Acute cholecystitis with gallbladder neck calculus

Case contributed by Derek Smith
Diagnosis certain


3 days of right upper quadrant and epigastric pain with vomiting. Tender to palpation in right upper quadrant. Raised inflammatory markers but normal liver function tests.

Patient Data

Age: 45 years
Gender: Female

Thickwalled gallbladder (measuring 6 mm) with large calculus obstructing the neck. Sludge in the gallbladder but no other calculi, nor in the ducts. Trace pericholecystic fluid.

Dilated common bile duct (about 8 mm) with intrahepatic biliary dilatation. Patent portal vein.

Thickened gallbladder, with a trace of pericholecystic fluid. 

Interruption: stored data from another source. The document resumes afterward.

(** [options.model = v], and so on: the source updates the record in place,
    the model passes the updated record along. *)
Definition set_model (o : AgentCreationOptions) (v : string) :=
  {| agentName := agentName o; forceYes := forceYes o; model := Some v;
     apiKey := apiKey o; project := project o; region := region o;
     language := language o |}.
Definition set_language (o : AgentCreationOptions) (v : string) :=
  {| agentName := agentName o; forceYes := forceYes o; model := model o;
     apiKey := apiKey o; project := project o; region := region o;
     language := Some v |}.
Definition set_project (o : AgentCreationOptions) (v : string) :=
  {| agentName := agentName o; forceYes := forceYes o; model := model o;
     apiKey := apiKey o; project := Some v; region := region o;
     language := language o |}.
Definition set_region (o : AgentCreationOptions) (v : string) :=
  {| agentName := agentName o; forceYes := forceYes o; model := model o;
     apiKey := apiKey o; project := project o; region := Some v;
     language := language o |}.
Definition set_apiKey (o : AgentCreationOptions) (v : string) :=
  {| agentName := agentName o; forceYes := forceYes o; model := model o;
     apiKey := Some v; project := project o; region := region o;
     language := language o |}.

(** [v === s] for a [string | undefined]. *)
Definition strict_eq (v : option string) (s : string) : bool :=
  match v with
  | Some x => String.eqb x s
  | None => false
  end.

(** [await execPromise(cmd, {cwd})]: a rejection is not caught. *)
Definition execPromise (cmd cwd : string) : Prog unit :=
  let* r := call (Exec cmd cwd) in
  match r with
  | Ok _ => Ret tt
  | Err e => Throw e
  end.

(** [a.toString()] on what a prompt resolved to. *)
Definition answer_toString {host : Host} (a : answer string) : string :=
  match a with
  | Cancelled => cancel_text
  | Answered s => s
  end.

Section WithHost.
Context {host : Host}.

Definition dirname : string := process_cwd.

Definition TS_CONFIG : string :=
  js_trim (js_join nl [
    rq "{";
    rq "  ^compilerOptions^: {";
    rq "    ^target^: ^esnext^,";
    rq "    ^module^: ^nodenext^,";
    rq "    ^rootDir^: ^./^,";
    rq "    ^outDir^: ^dist^,";
    rq "    ^allowUnreachableCode^: false,";
    rq "    ^allowUnusedLabels^: false,";
    rq "    ^declaration^: true,";
    rq "    ^declarationMap^: true,";
    rq "    ^esModuleInterop^: true,";
    rq "    ^exactOptionalPropertyTypes^: true,";
    rq "    ^noEmitOnError^: true,";
    rq "    ^noFallthroughCasesInSwitch^: true,";
    rq "    ^noImplicitReturns^: true,";
    rq "    ^noUncheckedIndexedAccess^: true,";
    rq "    ^pretty^: true,";
    rq "    ^skipLibCheck^: true,";
    rq "    ^sourceMap^: true,";
    rq "    ^strict^: true";
    rq "  }";
    rq "}";
    EmptyString ]).

Definition PACKAGE_JSON (agentName language : string) : string :=
  js_trim (js_join nl [
    EmptyString;
    rq "{";
    rq "  ^name^: ^" +:+ agentName +:+ rq "^,";
    rq "  ^version^: ^1.0.0^,";
    rq "  ^description^: ^^,";
    rq "  ^main^: ^agent." +:+ language +:+ rq "^,";
    rq "  ^scripts^: {";
    rq "    ^web^: ^npx @google/adk-devtools web^,";
    rq "    ^cli^: ^npx @google/adk-devtools run agent." +:+ language +:+ rq "^";
    rq "  },";
    rq "  ^keywords^: [],";
    rq "  ^author^: ^^,";
    rq "  ^license^: ^ISC^";
    rq "}";
    EmptyString ]).

Definition AGENT_TEMPLATE (model : string) : string :=
  js_trim (js_join nl [
    EmptyString;
    "import {FunctionTool, LlmAgent} from '@google/adk';";
    "import {z} from 'zod';";
    "import dotenv from 'dotenv';";
    EmptyString;
    "dotenv.config();";
    EmptyString;
    "/* Mock tool implementation */";
    "const getCurrentTime = new FunctionTool({";
    "  name: 'get_current_time',";
    "  description: 'Returns the current time in a specified city.',";
    "  parameters: z.object({";
    rq "    city: z.string().describe(^The name of the city for which to retrieve the current time.^),";
    "  }),";
    "  execute: ({city}) => {";
    "    return {status: 'success', report: `The current time in ${ city } is 10: 30 AM`};";
    "  },";
    "});";
    EmptyString;
    "export const rootAgent = new LlmAgent({";
    "  name: 'hello_time_agent',";
    "  model: '" +:+ model +:+ "',";
    "  description: 'Tells the current time in a specified city.',";
    "  instruction: `You are a helpful assistant that tells the current time in a city.";
    "                Use the 'getCurrentTime' tool for this purpose.`,";
    "  tools: [getCurrentTime],";
    "});";
    EmptyString ]).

Large impacted calculus at the gallbladder neck with multiple dependent calculus within the gallbladder.

Case Discussion

This patient presented with right upper quadrant/epigastric pain and tenderness, vomiting and raised inflammatory markers. Although the liver function tests were within normal ranges, ultrasound demonstrated a number of features in keeping with acute cholecystitis (thickened gallbladder wall, pericholecystic fluid) as well as potential cause (large calculus in the gallbladder neck) and some potential complications (biliary dilatation). 

The patient proceeded to MRCP to further characterize this and excluded any ductal stones. MRCP also cleared pancreatic duct involvement, and highlighted the low medial insertion of the cystic duct which is a common normal variant of biliary anatomy but important when considering surgical resection.